The Karst Shepherd Dog is a breed of medium to large mountain dogs that developed in Slovenia. It is considered as a national treasure of the country and falls under the ‘Flock Guard’ group. Known for their loyal and protective disposition, this dog has a large body covered with a dense coat. The head is large with a short, black muzzle, a strong jawline, broad almond eyes and hanging ears. The shoulder and legs are muscular, while the tail is bushy and hangs downwards.
Karst Shepherd Dog Pictures
|Other Names||Krasky Ovcar (Slovene), Krasevec (Slovene), Krazski Ovcar (Slovene), Karst Sheepdog, Istrian Sheepdog|
|Coat||Long, dense, double|
|Colors||Iron gray, light gray, sandy, pale fawn|
|Group (of Breed)||Livestock Guardian, Mountain Dog|
|Weight||Males: 30 to 42 kg (66 to 92.4 pounds);
Females: 25 to 37 kg (55 to 81.4 pounds)
|Height (Size)||Medium to Large;
Males: 60 cm (24 in) approx.;
Females: 57 cm (22 in) approx.
|Personality Traits||Brave, protective, alert, active, intelligent, aggressive, affectionate, loyal, independent|
|Good with Children||Yes|
|Good with Pets||No|
|Good for New/First-time Owners||No|
|Country of Origin||Slovenia|
|Competitive Registration/ Qualification Information||UKC, FCI, DRA, ACA, SKC
Video: Karst Shepherd Dog Training
History & Development
The Karst Shepherd Dog, the oldest of the indigenous breeds of Slovenia, was named after the Karst Plateau that falls in the Karst Massif region of the country, partially extending to Italy.
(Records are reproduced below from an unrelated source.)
(* ===== verification/JsonUtf8.v ===== *)
(** * What the JSON printer writes is UTF-8, so [read_to_string] accepts it *)
From S2P Require Import Prelude RustStr Num Utf8 F64 Error Json JsonFacts.
Import json.

Definition is_low (c : ascii) : bool := bz c <? 0x80.

Lemma valid_utf8_app s t :
  valid_utf8 s = true -> valid_utf8 t = true -> valid_utf8 (s +:+ t) = true.
Proof.
  intros Hs Ht. remember (String.length s) as n eqn:En.
  assert (String.length s <= n)%nat as Hn by lia. clear En.
  revert s Hs Hn. induction n as [|n IH]; intros s Hs Hn; [destruct s; cbn in *; [done|lia]|].
  destruct s as [|a s]; [done|]. cbn [valid_utf8 String.append String.length] in *.
  destruct (bz a <? 0x80); [apply IH; [done|lia]|].
  destruct s as [|b s]; [done|]. cbn [String.append String.length] in *.
  destruct (in_range 0xC2 0xDF a).
  { bool_prop. apply andb_true_intro. split; [done|]. apply IH; [done|lia]. }
  destruct s as [|c s]; [done|]. cbn [String.append String.length] in *.
  destruct (in_range 0xE0 0xEF a).
  { apply andb_prop in Hs as [-> Hs]. apply IH; [done|lia]. }
  destruct s as [|d s]; [done|]. cbn [String.append String.length] in *.
  apply andb_prop in Hs as [-> Hs]. apply IH; [done|lia].
Qed.

Lemma low_utf8 s : str_all is_low s = true -> valid_utf8 s = true.
Proof.
  induction s as [|c s IH]; [done|]. cbn [str_all valid_utf8]. unfold is_low at 1.
  intros [-> Hs]%andb_prop. by apply IH.
Qed.

Lemma escape_char_low c : is_low c = true -> str_all is_low (escape_char c) = true.
Proof. destruct c as [[] [] [] [] [] [] [] []]; vm_compute; done. Qed.

Lemma escaped_utf8 s : valid_utf8 s = true -> valid_utf8 (str_flat_map escape_char s) = true.
Proof.
  intros Hv. remember (String.length s) as n eqn:En.
  assert (String.length s <= n)%nat as Hn by lia. clear En.
  revert s Hv Hn. induction n as [|n IH]; intros s Hv Hn; [destruct s; cbn in *; [done|lia]|].
  destruct s as [|a s]; [done|]. destruct (is_high a) eqn:Ha.
  - destruct (valid_utf8_seq a s Hv Ha) as (chunk & rest & E & _ & Hh & Hc & Hr).
    rewrite E, str_flat_map_app, escape_high by (cbn; by rewrite Ha).
    apply valid_utf8_app; [done|]. apply IH; [done|].
    apply (f_equal String.length) in E. rewrite str_length_app in E. cbn in *. lia.
  - cbn [str_flat_map]. assert (is_low a = true) as Hlow
      by (apply Z.ltb_lt, Z.leb_gt; done).
    apply valid_utf8_app; [by apply low_utf8, escape_char_low|].
    cbn [valid_utf8] in Hv. unfold is_low in Hlow. rewrite Hlow in Hv. apply IH; [done|]. cbn in Hn. lia.
Qed.

Lemma escape_utf8 s : valid_utf8 s = true -> valid_utf8 (escape s) = true.
Proof.
  intros H. unfold escape. apply valid_utf8_app; [done|].
  apply valid_utf8_app; [by apply escaped_utf8|done].
Qed.

Lemma scan_num_low r t f rest : scan_num r = (t, f, rest) -> rest = "" -> str_all is_low r = true.
Proof.
  revert t f. induction r as [|c r IH]; intros t f; [done|]. cbn [scan_num str_all].
  destruct (scan_num r) as [[t' f'] rest'] eqn:E.
  destruct (is_ascii_digit c) eqn:E1; [|destruct (is_num_char c) eqn:E2]; intros [= <- <- <-] Hr;
    [| |done]; rewrite (IH _ _ eq_refl Hr), andb_true_r;
    by destruct c as [[] [] [] [] [] [] [] []].
Qed.

Lemma number_low s v : number 0 s = POk v "" -> str_all is_low s = true.
Proof.
  unfold number. intros H. destruct (split_sign s) as [sign r1] eqn:Es.
  destruct (scan_num r1) as [[t fl] rest] eqn:E.
  assert (rest = "") as -> by (repeat case_match; by simplify_eq).
  pose proof (scan_num_low _ _ _ _ E eq_refl) as Hl.
  destruct s as [|c s]; [done|]. cbn [str_all].
  destruct (is_low c) eqn:Hc; [cbn|by destruct c as [[] [] [] [] [] [] [] []]; cbn in Es; simplify_eq].
  destruct (decide (c = "+"%char)) as [->|]; [by simplify_eq/=|].
  destruct (decide (c = "-"%char)) as [->|]; [by simplify_eq/=|].
  rewrite split_sign_none in Es by done. simplify_eq. cbn in Hl. by apply andb_prop in Hl as [_ ?].
Qed.

Lemma show_dec_low i : str_all is_low (show_dec i) = true.
Proof.
  assert (forall n, 0 <= n -> str_all is_low (show_u 10 n) = true) as H.
  { intros n Hn. apply (str_all_impl is_ascii_digit); [|by apply show_u_dec].
    intros c. by destruct c as [[] [] [] [] [] [] [] []]. }
  destruct (decide (i < 0)) as [Hneg|Hpos].
  - rewrite show_dec_neg by done. cbn. apply H. lia.
  - rewrite show_dec_nonneg by lia. apply H. lia.
Qed.

Lemma nl_utf8 i d : valid_utf8 (nl i d) = true.
Proof.
  apply low_utf8. destruct i as [n|]; [|done]. cbn [nl str_all]. cbn [andb is_low].
  induction (n * d)%nat as [|k IH]; [done|]. exact IH.
Qed.

Lemma write_utf8 v : json_ok v = true -> forall i d, valid_utf8 (write i d v) = true.
Proof.
  induction v as [|b|z|f|s|a IH|m IH] using Json_nested_ind; intros Hok i d.
  - done.
  - by destruct b.
  - apply low_utf8, show_dec_low.
  - cbn. destruct (f64_is_finite f) eqn:E; [|done].
    by eapply low_utf8, number_low, float_number.
  - by apply escape_utf8.
  - destruct a as [|x a]; [done|]. cbn in Hok. fold (forallb json_ok a) in Hok.
    change (valid_utf8 ("[" +:+ write_elems i d true (x :: a) +:+ nl i d +:+ "]") = true).
    apply valid_utf8_app; [done|]. apply valid_utf8_app; [|by apply valid_utf8_app; [apply nl_utf8|]].
    change (forallb json_ok (x :: a) = true) in Hok. generalize true at 1. revert IH Hok.
    generalize (x :: a). clear. intros l IH Hok. induction IH as [|y l Hy _ IHl]; intros b; [done|].
    cbn in Hok. apply andb_prop in Hok as [Hok1 Hok2]. cbn [write_elems].
    repeat apply valid_utf8_app; [by destruct b|apply nl_utf8|by apply Hy|by apply IHl].
  - destruct m as [|x m]; [done|].
    change (valid_utf8 ("{" +:+ write_members i d true (x :: m) +:+ nl i d +:+ "}") = true).
    apply valid_utf8_app; [done|]. apply valid_utf8_app; [|by apply valid_utf8_app; [apply nl_utf8|]].
    change (forallb (fun kv => valid_utf8 kv.1 && json_ok kv.2) (x :: m) = true) in Hok.
    generalize true at 1. revert IH Hok.
    generalize (x :: m). clear. intros l IH Hok. induction IH as [|[k y] l Hy _ IHl]; intros b; [done|].
    cbn in Hok. apply andb_prop in Hok as [Hok1 Hok2]. apply andb_prop in Hok1 as [Hk Hok1].
    cbn [write_members].
    apply valid_utf8_app; [by destruct b|]. apply valid_utf8_app; [apply nl_utf8|].
    apply valid_utf8_app; [by apply escape_utf8|]. apply valid_utf8_app; [done|].
    apply valid_utf8_app; [by destruct i|]. apply valid_utf8_app; [by apply Hy|by apply IHl].
Qed.
(* ===== verification/Util.v ===== *)
(** * The pure helpers of [src/util/mod.rs], and [veth_names] of
    [src/runtime/mod.rs]: sizes, dates, hashes, identifiers *)
From S2P Require Import Prelude RustStr Num Utf8 F64 Error.

Module util.

(** ** Time *)

(** [civil_from_epoch]: [div_euclid]/[rem_euclid] by a positive constant are
    [Z.div]/[Z.modulo]; the other divisions of the source truncate. *)
Definition civil_from_epoch (secs : Z) : Z * Z * Z * Z * Z * Z :=
  let days := secs `div` 86400 in
  let rem := secs `mod` 86400 in
  let z := days + 719468 in
  let era := (if 0 <=? z then z else z - 146096) `quot` 146097 in
  let doe := z - era * 146097 in
  let yoe := (doe - doe `quot` 1460 + doe `quot` 36524 - doe `quot` 146096) `quot` 365 in
  let y := yoe + era * 400 in
  let doy := doe - (365 * yoe + yoe `quot` 4 - yoe `quot` 100) in
  let mp := (5 * doy + 2) `quot` 153 in
  let d := as_u32 (doy - (153 * mp + 2) `quot` 5 + 1) in
  let m := as_u32 (if mp <? 10 then mp + 3 else mp - 9) in
  let y := if m <=? 2 then y + 1 else y in
  (y, m, d, as_u32 (rem `quot` 3600), as_u32 ((rem `rem` 3600) `quot` 60), as_u32 (rem `rem` 60)).

(** [{:0w}] of an integer: the sign counts towards the width. *)
Definition fmt0 (w : nat) (n : Z) : string :=
  if n <? 0 then String "-" (pad0 (w - 1) (show_u 10 (- n))) else pad0 w (show_u 10 n).

(** [format_time]. *)
Definition format_time (ms : Z) : string :=
  if ms =? 0 then "-"
  else
    let secs := as_i64 (ms `div` 1000) in
    let '(y, mo, d, h, mi, s) := civil_from_epoch secs in
    fmt0 4 y +:+ "-" +:+ fmt0 2 mo +:+ "-" +:+ fmt0 2 d +:+ "T"
    +:+ fmt0 2 h +:+ ":" +:+ fmt0 2 mi +:+ ":" +:+ fmt0 2 s +:+ "Z".

(** [format_duration_ms]. *)
Definition format_duration_ms (ms : Z) : string :=
  let s := ms `div` 1000 in
  if s <? 60 then show_dec s +:+ "s"
  else if s <? 3600 then show_dec (s `div` 60) +:+ "m" +:+ show_dec (s `mod` 60) +:+ "s"
  else if s <? 86400
       then show_dec (s `div` 3600) +:+ "h" +:+ show_dec ((s `mod` 3600) `div` 60) +:+ "m"
  else show_dec (s `div` 86400) +:+ "d" +:+ show_dec ((s `mod` 86400) `div` 3600) +:+ "h".

(** ** Sizes *)

(** The [if let]-chain of [parse_size]. *)
Fixpoint size_suffix (table : list (string * Z)) (t : string) : string * Z :=
  match table with
  | [] => (t, 1)
  | (suf, mult) :: table' =>
      match strip_suffix suf t with Some p => (p, mult) | None => size_suffix table' t end
  end.

Definition size_table : list (string * Z) :=
  [ ("kib", 1024); ("mib", 1024 * 1024); ("gib", 1024 * 1024 * 1024);
    ("kb", 1024); ("mb", 1024 * 1024); ("gb", 1024 * 1024 * 1024);
    ("k", 1024); ("m", 1024 * 1024); ("g", 1024 * 1024 * 1024); ("b", 1) ].

(** [parse_size]. *)
Definition parse_size (s : string) : result (option Z) :=
  let t := to_ascii_lowercase (trim s) in
  if str_is_empty t then Err (Config "empty size value")
  else if bool_decide (t = "-1") || bool_decide (t = "max") || bool_decide (t = "unlimited")
  then Ok None
  else
    let '(num_part, mult) := size_suffix size_table t in
    n ← ok_or (Config ("cannot parse size " +:+ debug_str s)) (f64_parse (trim num_part));
    if f64_ltb n (f64_of_Z 0) then Err (Config ("negative size " +:+ debug_str s))
    else Ok (Some (f64_as_u64 (f64_mul n (f64_of_Z mult)))).

(** ** Hashes and identifiers *)

(** [fnv1a] over the bytes of its argument. *)
Definition fnv1a_step (h b : Z) : Z := as_u64 (Z.lxor h b * 0x100000001b3).
Definition fnv1a (data : list Z) : Z := foldl fnv1a_step 0xcbf29ce484222325 data.

(** [as_bytes]. *)
Fixpoint as_bytes (s : string) : list Z :=
  match s with EmptyString => [] | String c s' => bz c :: as_bytes s' end.

(** [hex]: two digits per byte, most significant first. *)
Fixpoint hex (bytes : list Z) : string :=
  match bytes with
  | [] => ""
  | b :: rest => String (digit_char (Z.shiftr b 4)) (String (digit_char (Z.land b 0xf)) (hex rest))
  end.

(** [generate_id]: [bytes] is the 16-byte buffer after the attempt to fill it
    from [/dev/urandom] (all zero when that failed), [nanos] and [pid] what
    the fallback mixes. *)
Definition generate_id (bytes : list Z) (nanos pid : Z) : string :=
  if forallb (fun b => b =? 0) bytes then
    let mix := Z.lxor (fnv1a (to_le_bytes 8 nanos)) (fnv1a (to_le_bytes 8 pid)) in
    hex (to_le_bytes 8 mix ++ to_le_bytes 8 (fnv1a (to_be_bytes 8 mix)))
  else hex bytes.

Definition id_char (c : ascii) : bool :=
  is_ascii_alphanumeric c || bool_decide (c = "-"%char) || bool_decide (c = "_"%char)
  || bool_decide (c = "."%char).

(** [validate_id]: the source tests [char]s; the bytes of a non-ASCII [char]
    fail the test as the [char] does. *)
Definition validate_id (id : string) : result unit :=
  if str_is_empty id || (64 <? str_len id)
  then Err (Config "container id must be between 1 and 64 characters")
  else if negb (str_all id_char id)
  then Err (Config ("container id " +:+ debug_str id +:+ " may only contain [A-Za-z0-9._-]"))
  else if starts_with "." id then Err (Config "container id may not start with '.'")
  else Ok tt.

(** [short_id]: the first twelve [char]s. *)
Definition short_id (id : string) : string := str_concat (take 12 (chars id)).

(** [runtime::veth_names]. *)
Definition veth_names (id : string) : string * string :=
  let h := fnv1a (as_bytes id) in
  let suffix := pad0 8 (show_u 16 (as_u32 (Z.land h 0xffffffff))) in
  ("mrv" +:+ suffix, "mrp" +:+ suffix).

(** The module's unit tests. *)
Example sizes :
  parse_size <$> ["256m"; "1g"; "512k"; "1024"; "1.5m"; "max"; "-1"]
  = [Ok (Some 268435456); Ok (Some 1073741824); Ok (Some 524288); Ok (Some 1024);
     Ok (Some 1572864); Ok None; Ok None].
Proof. vm_compute. reflexivity. Qed.

Example time_formatting :
  (format_time 0, format_time 1609459200000, format_duration_ms 90000)
  = ("-", "2021-01-01T00:00:00Z", "1m30s").
Proof. vm_compute. reflexivity. Qed.

(** Sizes that are not numbers are accepted: [inf] saturates and [nan] is 0. *)
Example parse_size_not_a_number :
  parse_size <$> ["inf"; "nan"] = [Ok (Some (2 ^ 64 - 1)); Ok (Some 0)].
Proof. vm_compute. reflexivity. Qed.

End util.
(* ===== verification/Seccomp.v ===== *)
(** * [src/sys/seccomp.rs]: the seccomp-BPF filter

    The assembler is translated with the target architecture as a parameter
    ([cfg!(target_arch)]).  The machine that runs the program is the kernel's:
    it is an interface, [CbpfMachine], with the documented behaviour of the
    five instructions the assembler emits; [bpf_exec] is an instance of it. *)
From S2P Require Import Prelude RustStr Num Error.

Module seccomp.

(** ** Constants and instructions of [src/sys/ffi.rs] *)

Definition SECCOMP_RET_KILL_PROCESS : Z := 0x80000000.
Definition SECCOMP_RET_ERRNO : Z := 0x00050000.
Definition SECCOMP_RET_ALLOW : Z := 0x7fff0000.
Definition SECCOMP_RET_DATA : Z := 0x0000ffff.
Definition EPERM : Z := 1.

Definition BPF_LD : Z := 0x00.
Definition BPF_JMP : Z := 0x05.
Definition BPF_RET : Z := 0x06.
Definition BPF_W : Z := 0x00.
Definition BPF_ABS : Z := 0x20.
Definition BPF_JEQ : Z := 0x10.
Definition BPF_JGE : Z := 0x30.
Definition BPF_K : Z := 0x00.

Inductive Arch := X86_64 | Aarch64.
#[global] Instance Arch_eq_dec : EqDecision Arch.
Proof. solve_decision. Defined.

Definition AUDIT_ARCH_NATIVE (arch : Arch) : Z :=
  match arch with X86_64 => 0xc000003e | Aarch64 => 0xc00000b7 end.

(** [struct SockFilter]. *)
Record SockFilter := { code : Z; jt : Z; jf : Z; k : Z }.

(** ** Modes *)

Inductive SeccompMode := Unconfined | Default | Strict.
#[global] Instance SeccompMode_eq_dec : EqDecision SeccompMode.
Proof. solve_decision. Defined.
Lemma split_printed vs :
  Forall plain vs ->
  exists texts, split_top_level (join ", " (print_value <$> vs)) = texts /\
    match vs with
    | [] => texts = [""]
    | _ => Forall2 (fun v t => trim t = print_value v) vs texts
    end.
Proof.
  intros H. eexists. split; [done|]. destruct vs as [|v vs]; [done|].
  apply Forall_cons in H as [Hv H]. unfold split_top_level. cbn [fmap list_fmap].
  rewrite split_items.
  - constructor; [cbn; by apply trim_none, framed_value|].
    clear Hv. induction H as [|x l Hx _ IH]; cbn [fmap list_fmap]; constructor; [|exact IH].
    by apply trim_space, framed_value.
  - by apply neutral_value.
  - apply Forall_fmap. apply (Forall_impl _ _ _ H). intros x. apply neutral_value.
Qed.

Lemma parse_print_value v : plain v -> forall fuel, (slen (print_value v) < fuel)%nat ->
  parse_value fuel (print_value v) = TOk v.
Proof.
  induction v as [|b|i|f|s|a IH|m IH] using Json_nested_ind; intros Hv fuel Hf; try done;
    (destruct fuel as [|fuel]; [lia|]); cbn [print_value] in *.
  - by destruct b.
  - destruct (show_dec_head i) as (c & t & E & Hc). pose proof (parse_number_show i Hv) as Hn.
    rewrite E in *. rewrite parse_value_word by (destruct Hc as [Hc| ->]; [intros ->; by vm_compute in Hc|done]).
    rewrite !bool_decide_false by (intros [= -> _]; destruct Hc as [Hc|Hc]; by vm_compute in Hc). by rewrite Hn.
  - destruct Hv as [H1 H2]. pose proof (parse_number_float f H1 H2) as Hn. destruct (float_text_chars f H1 H2) as [Hc Hne].
    destruct (f64_text f) as [|c t]; [done|]. cbn [str_all] in Hc. apply andb_prop in Hc as [Hc _].
    rewrite parse_value_word by (intros ->; by vm_compute in Hc).
    rewrite !bool_decide_false by (intros [= -> _]; by vm_compute in Hc). by rewrite Hn.
  - by apply parse_value_quoted.
  - apply plain_arr in Hv. destruct (split_printed a Hv) as (texts & Hs & Ht).
    set (body := join ", " (print_value <$> a)) in *.
    change (parse_value (S fuel) ("[" +:+ body +:+ "]"))
      with (if negb (ends_with "]" ("[" +:+ body +:+ "]"))
            then TErr (Parse "unterminated array: the brackets do not balance")
            else tbind (parse_items (parse_value fuel) (split_top_level (inner ("[" +:+ body +:+ "]"))))
                   (fun out => TOk (JArr out))).
    rewrite app_assoc, ends_with_app, <- app_assoc. cbn [negb]. rewrite inner_brackets, Hs.
    destruct a as [|x a]; [by subst texts|].
    rewrite (parse_items_map _ (x :: a)); [done|].
    rewrite !str_length_app in Hf. cbn [slen] in Hf.
    assert (Forall (fun y => framed (print_value y) /\ parse_value fuel (print_value y) = TOk y) (x :: a)) as HF.
    { apply Forall_forall. intros y Hy. rewrite Forall_forall in IH, Hv.
      split; [by apply framed_value, Hv|]. apply IH; [done|by apply Hv|].
      assert (slen (print_value y) <= slen body)%nat; [|lia].
      apply length_join_le. by apply list_elem_of_fmap_2. }
    clear -HF Ht. revert HF. induction Ht as [|y t ys ts Hy _ IHt]; intros HF; [constructor|].
    apply Forall_cons in HF as [Hh HF]. constructor; [by rewrite Hy|by apply IHt].
Qed.

(** ** Documents

    A document is a list of lines, each with an optional statement, any
    indentation, and an optional comment. *)

Definition bare_char (c : ascii) : bool :=
  is_ascii_alphanumeric c || bool_decide (c = "_"%char) || bool_decide (c = "-"%char).

Definition bare (k : string) : Prop := k <> "" /\ str_all bare_char k = true.

Inductive stmt :=
| KV (k : string) (v : Json)
| Table (p : list string)
| Elem (p : list string).

Definition stmt_ok (st : stmt) : Prop :=
  match st with
  | KV k v => bare k /\ plain v
  | Table p | Elem p => p <> [] /\ Forall bare p
  end.

Definition print_stmt (st : stmt) : string :=
  match st with
  | KV k v => k +:+ " = " +:+ print_value v
  | Table p => "[" +:+ join "." p +:+ "]"
  | Elem p => "[[" +:+ join "." p +:+ "]]"
  end.

Record src_line := { indent : nat; body : option stmt; gap : nat; comment : option string }.

Definition newline : string := String "010" "".

Definition print_line (l : src_line) : string :=
  spaces (indent l) +:+ (match body l with Some st => print_stmt st | None => "" end)
  +:+ spaces (gap l) +:+ (match comment l with Some c => "#" +:+ c | None => "" end).

Definition one_line (s : string) : Prop :=
  contains_char "010" s = false /\ contains_char "013" s = false.

Definition line_ok (l : src_line) : Prop :=
  (forall st, body l = Some st -> stmt_ok st) /\ (forall c, comment l = Some c -> one_line c).

Fixpoint print_doc (ls : list src_line) : string :=
  match ls with [] => "" | l :: ls' => print_line l +:+ newline +:+ print_doc ls' end.

(** What the statements mean, and on which lines they stand. *)
Fixpoint numbered (i : Z) (ls : list src_line) : list (Z * stmt) :=
  match ls with
  | [] => []
  | l :: ls' => (match body l with Some st => [(i, st)] | None => [] end) ++ numbered (i + 1) ls'
  end.

Definition exec_stmt (root : Json) (cur : list string) (i : Z) (st : stmt) : tres (Json * list string) :=
  match st with
  | KV k v => tbind (at_line i (table_at root cur (fun t => inr (set t k v)))) (fun r => TOk (r, cur))
  | Table p => tbind (at_line i (ensure_table root p)) (fun r => TOk (r, p))
  | Elem p => tbind (at_line i (push_array_table root p)) (fun r => TOk (r, p))
  end.

Fixpoint exec (root : Json) (cur : list string) (sts : list (Z * stmt)) : tres Json :=
  match sts with
  | [] => TOk root
  | (i, st) :: sts' => tbind (exec_stmt root cur i st) (fun '(root', cur') => exec root' cur' sts')
  end.

(** *** Keys *)

Lemma bare_not c k : str_all bare_char k = true -> bare_char c = false -> contains_char c k = false.
Proof. intros H Hc. by apply (str_all_not_contains bare_char). Qed.

Lemma bare_graph k : str_all bare_char k = true -> str_all is_graph k = true.
Proof. apply str_all_impl. intros c. by destruct c as [[] [] [] [] [] [] [] []]; vm_compute. Qed.

Lemma bare_framed k : bare k -> framed k.
Proof. intros [Hn Hk]. apply framed_graph; [by apply bare_graph|done]. Qed.

Lemma bare_neutral k : str_all bare_char k = true -> neutral k.
Proof.
  intros H. apply neutral_plain. revert H. apply str_all_impl.
  intros c. by destruct c as [[] [] [] [] [] [] [] []]; vm_compute.
Qed.

Lemma bare_cons k : bare k -> exists c s, k = String c s /\ bare_char c = true.
Proof.
  intros [Hn Hk]. destruct k as [|c s]; [done|]. cbn in Hk. bool_prop. eauto.
Qed.

Lemma bare_app_ne k c p t : bare k -> bare_char c = false -> starts_with (String c p) (k +:+ t) = false.
Proof.
  intros (d & s & -> & Hd)%bare_cons Hc. apply starts_with_ne. intros ->. congruence.
Qed.

Lemma bare_head_ne k c p : bare k -> bare_char c = false -> starts_with (String c p) k = false.
Proof. intros. rewrite <- (app_nil_r k). by apply bare_app_ne. Qed.

Lemma bare_unquote k : bare k -> unquote_key k = Ok k.
Proof.
  intros Hk. unfold unquote_key, enclosed, quote. rewrite !bare_head_ne by done.
  rewrite !andb_false_r. by rewrite (framed_nonempty k (bare_framed k Hk)).
Qed.

Lemma bare_path p : p <> [] -> Forall bare p -> split_key_path (join "." p) = Ok p.
Proof.
  intros Hn Hp. unfold split_key_path. rewrite net.split_join.
  - apply net.try_map_ok. apply Forall_Forall2_diag. apply (Forall_impl _ _ _ Hp).
    intros k Hk. rewrite (trim_none k) by (by apply bare_framed).
    rewrite (framed_nonempty k (bare_framed k Hk)). by apply bare_unquote.
  - done.
  - apply (Forall_impl _ _ _ Hp). intros k [_ Hk]. by apply bare_not.
Qed.

Definition path_char (c : ascii) : bool := bare_char c || bool_decide (c = "."%char).

Lemma path_chars p : Forall bare p -> str_all path_char (join "." p) = true.
Proof.
  intros H. apply net.str_all_join; [done|]. apply (Forall_impl _ _ _ H). intros k [_ Hk].
  revert Hk. apply str_all_impl. unfold path_char. by intros c ->.
Qed.

Lemma path_not c p : Forall bare p -> path_char c = false -> contains_char c (join "." p) = false.
Proof. intros H Hc. apply (str_all_not_contains path_char); [by rewrite Hc|by apply path_chars]. Qed.

Lemma path_neutral p : Forall bare p -> neutral (join "." p).
Proof.
  intros H. apply neutral_plain. eapply str_all_impl; [|by apply path_chars].
  intros c. by destruct c as [[] [] [] [] [] [] [] []]; vm_compute.
Qed.

(** *** Lines *)

Lemma neutral_spaces n : neutral (spaces n).
Proof. apply neutral_plain. induction n as [|n IH]; [done|]. cbn [str_repeat str_all]. by rewrite IH. Qed.

Lemma elem_brackets t : "[[" +:+ t +:+ "]]" = "[" +:+ ("[" +:+ t +:+ "]") +:+ "]".
Proof. cbn. do 2 f_equal. by rewrite <- app_assoc. Qed.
In 1939, the dog, initially named as the ‘Illyrian Shepherd’, grouped with the modern-day shepherd dog Sarplaninac, began to serve as an excellent flock guard.
In 1968, the Central Society of Yugoslavia separated the two shepherd breeds as the Sarplaninac and the Karst Shepherd Dog (Slovenian – ‘Kraševec’). On July 1, 2006, the Karst Shepherd Dog got recognition from the United Kennel Club (UKC) under their ‘Guardian Dog’ group.
With a gradual decrease in their population, only 600 to 700 individuals are remaining as of 2008. In order to ward off possibilities of heritable diseases, selective breeding is strictly maintained by keeping a genetically safe distance (which must be higher than 0.45). This means that the sire and the dame must be far-related, and they did not descend from the same great-grandparents.
Temperament and Behavior
Karst Shepherds are boisterous and energetic. They are not meant for apartment living, but instead, needs at least an enclosed area to play freely. These territorial canines do not get along well with strangers as well as other pets.
This loyal dog loves its family members, including children, enjoying spending moments of fun with them. They have an inborn ‘guardian’ in them and are quite protective of their nearest kith and kin. The dog wouldn’t give a second thought even to give up its life when it comes to defending them. Such a trait makes them a good watchdog as well.
These canines pick up training well but needs to be groomed for an early age so that they do not grow up to be aggressive dogs.
Large dogs like the Karst Shepherd need at least 3 cups of healthy kibbles every day in its diet. However, the maximum quantity, including the lunch and dinner, should not exceed 4 cups.